Moscow's largest museum, the Pushkin Museum of Fine Arts, is looking to change that by honouring its founders in a permanent exhibition that embraces space and brings older paintings into the light.
They have rearranged the exhibition's halls in order to recreate the original setting and lighting set up by the museum’s founders, Ivan Tsvetayev and Roman Klein.
The paintings hang low as a result of a special idea put forward by French set designer Patrick Hourcade, who worked with the Pushkin to achieve this arrangement.
All the paintings are displayed at an average level of up to 150 cm, bringing them lower and centralising them with the avoidance of a second, even third, row of paintings.
This style of display is common with "the old masters", while the Pushkin's latest move realigns more with the conventions of displaying modern art.
Pre-pandemic visitor levels were at record highs for the gallery, with 1.2 million visitors annually, the maximum amount the museum can accommodate.
"We are trying to return to Klein's original architecture, a museum full of light, not with dusty varnished things but with pure art, clear daylight that mixes together with artificial lights, where fantastic architecture gives this sensation of lightness, a cloud you find yourself in," explains Pushkin Museum of Fine Arts Director, Marina Loshak.

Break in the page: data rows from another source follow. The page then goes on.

(** * HRSBOT: the batch resume evaluation pipeline of [app.py]

    A shallow embedding of the Streamlit script [app.py]: prompt
    construction, model-response parsing, the per-file loop with its
    exception handler, the usage log and the accepted/rejected split.

    Python text is modelled as [string] holding the text in UTF-8; what
    counts or classifies characters ([text[:500]], [str.strip],
    [str.split], [int], iterating over a text) works on the characters,
    [chars].  Case is mapped on ASCII letters only, which is all the file
    name extensions need, and the regular expressions are modelled on
    ASCII text.  Python [int] is modelled as [Z], a float as [spec_float],
    decoded JSON as the inductive [Value], a [dict] as an insertion
    ordered association list.  An
    exception is represented by its [str()], the only thing the script ever
    reads from one.  Library calls whose code is not part of the script (the
    JSON decoder, the PDF and Word readers, the HTTP exchange, the
    data-frame sort) are variables of the section [App]; the readings of
    the clock are inputs of a run. *)

From Stdlib Require Import ZArith NArith List String Ascii Bool Lia.
From Stdlib Require Import Permutation Sorted DecimalString DecimalPos.
From Stdlib Require Import Floats.SpecFloat.
Import ListNotations.

Local Open Scope Z_scope.
Local Open Scope string_scope.
Local Open Scope list_scope.

(** ** Results of calls that may raise *)

Inductive Result (A : Type) : Type :=
| Ok (a : A)
| Raise (msg : string).

Arguments Ok {A} a.
Arguments Raise {A} msg.

Definition bind {A B : Type} (r : Result A) (k : A -> Result B) : Result B :=
  match r with
  | Ok a => k a
  | Raise msg => Raise msg
  end.

Notation "'do' x <- r ; k" := (bind r (fun x => k))
  (at level 10, x name, r at level 100, k at level 200).

(** ** Python values *)

#[warnings="-register-all"]
Inductive Value : Type :=
| JNull
| JBool (b : bool)
| JInt (n : Z)
| JFloat (f : spec_float)
| JStr (s : string)
| JList (items : list Value)
| JDict (entries : list (string * Value)).

Definition Dict : Type := list (string * Value).

(** [d.get(k)] with no default: the first binding of [k]. *)
Fixpoint lookup (d : Dict) (k : string) : option Value :=
  match d with
  | [] => None
  | (k', v) :: rest => if String.eqb k' k then Some v else lookup rest k
  end.

(** [d.get(k, default)] *)
Definition get (d : Dict) (k : string) (default : Value) : Value :=
  match lookup d k with
  | Some v => v
  | None => default
  end.

(** [d.setdefault(k, v)]: binds [k] only when it is not bound yet. *)
Definition setdefault (d : Dict) (k : string) (v : Value) : Dict :=
  match lookup d k with
  | Some _ => d
  | None => d ++ [(k, v)]
  end.

(** [d[k] = v]: replaces the binding in place, or adds one at the end. *)
Fixpoint setitem (d : Dict) (k : string) (v : Value) : Dict :=
  match d with
  | [] => [(k, v)]
  | (k', v') :: rest =>
      if String.eqb k' k then (k, v) :: rest else (k', v') :: setitem rest k v
  end.
(** X25. A disease prediction that was answered 200 is in the history.
    After the request, the farmer's list starts with the returned
    document and continues with the list as it was; the lists of the
    other farmers are what they were; the document is read back by its
    id by its farmer, and anyone else is answered 401; the earlier
    documents are read as before. *)
Theorem prediction_history_round_trip (useMock : bool)
    (isURL : string → bool) (user imageUrl : string)
    (remote : Remote flaskDisease) (rnd : Random) (db db' : Db)
    (doc : Prediction.doc) :
  predict_with useMock isURL user imageUrl remote rnd db
  = (mkResponse 200 (BPrediction doc), db') →
  let id := length (predictions db) in
  predictions_of user db' = doc :: predictions_of user db
  ∧ (∀ other, other ≠ user → predictions_of other db' = predictions_of other db)
  ∧ prediction_by_id user id db' = mkResponse 200 (BPrediction doc)
  ∧ (∀ other, other ≠ user →
       prediction_by_id other id db' = mkResponse 401 (BMessage "Not authorized"))
  ∧ (∀ who j, (j < id)%nat →
       prediction_by_id who j db' = prediction_by_id who j db).
Proof.
  intros H id. apply predict_200 in H as [-> Hu].
  unfold predictions_of, prediction_by_id. cbn [predictions set_predictions].
  repeat split.
  - rewrite filter_app, filter_cons, filter_nil, decide_True by done.
    by rewrite reverse_app.
  - intros other Hne.
    rewrite filter_app, filter_cons, filter_nil, decide_False by congruence.
    by rewrite app_nil_r.
  - unfold id. rewrite lookup_app_r, Nat.sub_diag by lia. simpl.
    by rewrite bool_decide_false by (intros Hx; by apply Hx).
  - intros other Hne. unfold id.
    rewrite lookup_app_r, Nat.sub_diag by lia. simpl.
    by rewrite bool_decide_true by congruence.
  - intros who j Hj. by rewrite lookup_app_l by done.
Qed.

Lemma prediction_history_round_trip_witness :
  ∃ doc db',
    predict_with true (λ _, true) "F1" "http://img/1.png"
      (Replies 200 200 Ex.leaf) Ex.draws Ex.db0
    = (mkResponse 200 (BPrediction doc), db')
    ∧ predictions_of "F1" db' = doc :: predictions_of "F1" Ex.db0.
Proof.
  eexists _, _. split; [vm_compute; reflexivity|].
  refine (proj1 (prediction_history_round_trip true (λ _, true) "F1"
                   "http://img/1.png" (Replies 200 200 Ex.leaf) Ex.draws
                   Ex.db0 _ _ _)).
  vm_compute. reflexivity.
Defined.

(** X26. The same for the yield predictions: a request answered 200
    puts the returned document at the head of the farmer's history and
    leaves the histories of the other farmers alone; the document is
    read back by its id by its farmer only. *)
Theorem yield_history_round_trip (useMock : bool) (user : string)
    (r : yieldReq) (remote : Remote flaskYield) (rnd : Random) (db db' : Db)
    (doc : YieldPrediction.doc) :
  yield_with useMock user r remote rnd db
  = (mkResponse 200 (BYieldPrediction doc), db') →
  let id := length (yieldPredictions db) in
  yieldPredictions_of user db' = doc :: yieldPredictions_of user db
  ∧ (∀ other, other ≠ user →
       yieldPredictions_of other db' = yieldPredictions_of other db)
  ∧ yieldPrediction_by_id user id db' = mkResponse 200 (BYieldPrediction doc)
  ∧ (∀ other, other ≠ user →
       yieldPrediction_by_id other id db'
       = mkResponse 401 (BMessage "Not authorized"))
  ∧ (∀ who j, (j < id)%nat →
       yieldPrediction_by_id who j db' = yieldPrediction_by_id who j db).
Proof.
  intros H id. apply yield_200 in H as [-> Hu].
  unfold yieldPredictions_of, yieldPrediction_by_id.
  cbn [yieldPredictions set_yieldPredictions].
  repeat split.
  - rewrite filter_app, filter_cons, filter_nil, decide_True by done.
    by rewrite reverse_app.
  - intros other Hne.
    rewrite filter_app, filter_cons, filter_nil, decide_False by congruence.
    by rewrite app_nil_r.
  - unfold id. rewrite lookup_app_r, Nat.sub_diag by lia. simpl.
    by rewrite bool_decide_false by (intros Hx; by apply Hx).
  - intros other Hne. unfold id.
    rewrite lookup_app_r, Nat.sub_diag by lia. simpl.
    by rewrite bool_decide_true by congruence.
  - intros who j Hj. by rewrite lookup_app_l by done.
Qed.

Lemma yield_history_round_trip_witness :
  ∃ doc db',
    yield_with true "F1" Ex.yreq (Fails "ECONNREFUSED") Ex.draws Ex.db0
    = (mkResponse 200 (BYieldPrediction doc), db')
    ∧ yieldPredictions_of "F1" db' = doc :: yieldPredictions_of "F1" Ex.db0.
Proof.
  eexists _, _. split; [vm_compute; reflexivity|].
  refine (proj1 (yield_history_round_trip true "F1" Ex.yreq
                   (Fails "ECONNREFUSED") Ex.draws Ex.db0 _ _ _)).
  vm_compute. reflexivity.
Defined.

End HistoryRoutes.

(** ** The forum *)

Section ForumRoutes.
Import Forum.

Lemma findIndex_app_fresh {A} (f : A → bool) (l : list A) (y : A) :
  (∀ x, x ∈ l → f x = false) → f y = true →
  CartRoute.findIndex f (l ++ [y]) = Some (length l).
Proof.
  intros Hl Hy. induction l as [|x l IH]; simpl.
  - by rewrite Hy.
  - rewrite (Hl x) by (by left). rewrite IH; [done|].
    intros z Hz. apply Hl. by right.
Qed.
(** X16. [rebuild_database] writes nothing but [port_mappings], and there
    it only appends: the rows that were in the table stay, in their order;
    each new row comes from a rule line of the dump, with no description
    and [temporary] unset; the number returned is the number of rows
    appended. *)
Theorem rebuild_database_only_appends
    (cfg : Config) (iptables_save_stdout : string) (st : State) :
  exists added,
    rebuild_database cfg iptables_save_stdout st
    = (Z.of_nat (List.length added),
       set_port_mappings st (port_mappings st ++ added))
    /\ forall m, In m added ->
         temporary m = false /\ description m = None
         /\ exists line,
              In line (splitlines iptables_save_stdout)
              /\ parse_rule_line cfg line
                 = Some (protocol m, external_port m, container_ip m,
                         internal_port m).
Proof.
  unfold rebuild_database. rewrite rebuild_loop_fold.
  destruct (rebuild_fold_spec
              (parsed_tuples cfg (splitlines iptables_save_stdout)) 0 st)
    as [added [Ef [Hin _]]].
  exists added. split; [exact Ef|].
  intros m Hm. destruct (Hin m Hm) as [[[[proto ext] ip] int] [Ht ->]].
  simpl. split; [reflexivity|]. split; [reflexivity|].
  clear - Ht. induction (splitlines iptables_save_stdout) as [|l ls IH];
    simpl in Ht; [destruct Ht|].
  destruct (parse_rule_line cfg l) as [t|] eqn:E.
  - destruct Ht as [->|Ht].
    + exists l. split; [now left | exact E].
    + destruct (IH Ht) as [line [Hl Hp]]. exists line. split; [now right|auto].
  - destruct (IH Ht) as [line [Hl Hp]]. exists line. split; [now right|auto].
Qed.

(** X17. [rebuild_database] keeps (container_ip, external_port, protocol)
    unique in [port_mappings]: a rule that the dump lists twice, or that is
    already in the table, gives no second row. *)
Theorem rebuild_database_keeps_triple_unique
    (cfg : Config) (iptables_save_stdout : string) (st : State) :
  NoDup (map owner_port_proto (port_mappings st)) ->
  NoDup (map owner_port_proto
           (port_mappings (snd (rebuild_database cfg iptables_save_stdout
                                                 st)))).
Proof.
  intros Hnd. unfold rebuild_database. rewrite rebuild_loop_fold.
  destruct (rebuild_fold_spec
              (parsed_tuples cfg (splitlines iptables_save_stdout)) 0 st)
    as [added [Ef [_ H]]].
  rewrite Ef. simpl. now apply H.
Qed.

Lemma rebuild_database_keeps_triple_unique_witness :
  NoDup (map owner_port_proto
           (port_mappings (snd (rebuild_database DEFAULT_CONFIG example_dump
                                                 fresh_state)))).
Proof.
  apply (rebuild_database_keeps_triple_unique DEFAULT_CONFIG example_dump
                                              fresh_state).
  simpl. constructor.
Defined.

(** The dump above gives two rows: the repeated line and the line of the
    other interface give none. *)
Example rebuild_database_example_dump :
  fst (rebuild_database DEFAULT_CONFIG example_dump fresh_state) = 2
  /\ map owner_port_proto
       (port_mappings (snd (rebuild_database DEFAULT_CONFIG example_dump
                                             fresh_state)))
     = [("10.0.0.5", 50000, "tcp"); ("10.0.0.5", 50000, "udp")].
Proof. split; vm_compute; reflexivity. Qed.

(** ** [add_container] and the allocator, one call after another *)

(** X18. A temporary mapping is invisible to the allocator: in the state
    after a successful temporary call the allocator answers exactly as in
    the state before it, so the next request gets the external ports that
    were just handed out. *)
Theorem temporary_ports_are_allocated_again
    fuel h cfg ip mode n ints exts protos descr st triples st1
    (fuel' : nat) (h' : Host) (n' : Z) :
  add_container fuel h cfg ip mode n ints exts protos true descr st
    = (Ok triples, st1) ->
  assign_ports fuel' h' cfg st1 n' = assign_ports fuel' h' cfg st n'.
Proof.
  intros H.
  pose proof (add_container_tables fuel h cfg ip mode n ints exts protos true
                descr st) as T.
  cbv zeta in T. rewrite H in T. simpl in T. destruct T as [Hp Hr].
  rewrite List.app_nil_r in Hp.
  unfold assign_ports. now rewrite Hp, Hr.
Qed.

Lemma temporary_ports_are_allocated_again_witness :
  assign_ports 1 quiet_host DEFAULT_CONFIG temporary_example_state 2
  = assign_ports 1 quiet_host DEFAULT_CONFIG fresh_state 2.
Proof.
  apply (temporary_ports_are_allocated_again 1 quiet_host DEFAULT_CONFIG
           "10.0.0.5" "automatic" 2 None None None None fresh_state
           [(50000, 22, "tcp"); (50001, 80, "tcp")] temporary_example_state
           1 quiet_host 2).
  vm_compute. reflexivity.
Defined.

(** X19. The external ports of a mapping that was stored are never handed
    out by the allocator afterwards, whether the allocator or the caller
    chose them. *)
Theorem stored_ports_are_not_allocated_again
    fuel h cfg ip mode n ints exts protos descr st triples st1
    (fuel' : nat) (h' : Host) (n' : Z) (answer : list Z) :
  add_container fuel h cfg ip mode n ints exts protos false descr st
    = (Ok triples, st1) ->
  assign_ports fuel' h' cfg st1 n' = Ok answer ->
  forall t, In t triples -> ~ In (fst (fst t)) answer.
Proof.
  intros H Ha t Ht Hin.
  pose proof (add_container_tables fuel h cfg ip mode n ints exts protos false
                descr st) as T.
  cbv zeta in T. rewrite H in T. simpl in T. destruct T as [Hp _].
  apply assign_ports_ok in Ha. destruct Ha as [_ [_ Hfree]].
  destruct (Hfree _ Hin) as [Hna _]. apply Hna.
  unfold assigned_ports_of. rewrite Hp, map_app, map_external_port_rows.
  apply in_or_app. right. now apply (in_map (fun x => fst (fst x))).
Qed.

Lemma stored_ports_are_not_allocated_again_witness :
  ~ In (fst (fst (50001, 80, "tcp"))) [50006; 50007].
Proof.
  apply (stored_ports_are_not_allocated_again 1 quiet_host DEFAULT_CONFIG
           "10.0.0.5" "automatic" 6 None None None None fresh_state
           [(50000, 22, "tcp"); (50001, 80, "tcp"); (50002, 443, "tcp");
            (50003, 8080, "tcp"); (50004, 50004, "tcp");
            (50005, 50005, "tcp")]
           (snd (add_container 1 quiet_host DEFAULT_CONFIG "10.0.0.5"
                   "automatic" 6 None None None false None fresh_state))
           4 quiet_host 2 [50006; 50007]).
  - vm_compute. reflexivity.
  - vm_compute. reflexivity.
  - simpl. auto.
Defined.

(** X20. One owner, one batch: after a call that stored at least one row
    for an owner, every further call of [add_container] for that owner
    raises [ValueError], whatever its other arguments, and changes nothing;
    the allocator is not even consulted. *)
Theorem add_container_twice_raises
    fuel h cfg ip mode n ints exts protos descr st triples st1
    fuel' h' mode' n' ints' exts' protos' temp' descr' :
  add_container fuel h cfg ip mode n ints exts protos false descr st
    = (Ok triples, st1) ->
  triples <> [] ->
  add_container fuel' h' cfg ip mode' n' ints' exts' protos' temp' descr' st1
  = (Raise (ValueError ("IP " ++ ip ++ " already has port mappings")%string),
     st1).
Proof.
  intros H Hne.
  destruct (add_container_owner_rows _ _ _ _ _ _ _ _ _ _ _ _ _ _ H)
    as [Hown _].
  apply add_container_ok_inv in H.
  destruct H as [a [i [p [s1 [Hd _]]]]].
  apply determine_ports_checked in Hd. destruct Hd as [Hv _].
  unfold add_container, determine_ports. rewrite Hv. simpl negb. cbv iota.
  assert (Hc : (0 <? count_by_ip st1 ip) = true).
  { unfold count_by_ip. rewrite Hown. apply Z.ltb_lt.
    destruct triples; [congruence | simpl; lia]. }
  now rewrite Hc.
Qed.

Lemma add_container_twice_raises_witness :
  add_container 0 refusing_host DEFAULT_CONFIG "10.0.0.2" "manual" 1
    (Some [22]) (Some [9000]) None true None two_allocations_state
  = (Raise (ValueError ("IP " ++ "10.0.0.2"
                             ++ " already has port mappings")%string),
     two_allocations_state).
Proof.
  apply (add_container_twice_raises 2 quiet_host DEFAULT_CONFIG "10.0.0.2"
           "automatic" 6 None None None None
           (snd (add_container 1 quiet_host DEFAULT_CONFIG "10.0.0.1"
                   "automatic" 6 None None None false None fresh_state))
           [(50006, 22, "tcp"); (50007, 80, "tcp"); (50008, 443, "tcp");
            (50009, 8080, "tcp"); (50010, 50010, "tcp");
            (50011, 50011, "tcp")]
           two_allocations_state).
  - vm_compute. reflexivity.
  - discriminate.
Defined.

"The museum was planned as a great visionary dream, of a man who wanted to imagine a perfect museum with a perfect art, located in an inaccessible world," she adds.
The Pushkin is famous for its collection of over 700,000 individual pieces of art, including paintings, drawings, archaeological works, sculptures, and photographs.
It hosts as many as 80 exhibitions a year. Along with this permanent rearrangement to part of the museum's space, it has just launched an exploration of Italian Futurism, featuring masterpieces from famed art fanatic Gianni Mattioli's collection.
Last year, the Pushkin lost its longtime director, Irina Antonova, to illness at the age of 98. She first began working for the museum under Joseph Stalin's leadership of Soviet Russia and was best known for bringing the Mona Lisa to Moscow in 1974 despite mixed attitudes to displaying "nonconformist" European art.
Tickets to the museum can bepurchased online **for **€6 full price or €3 for concessions.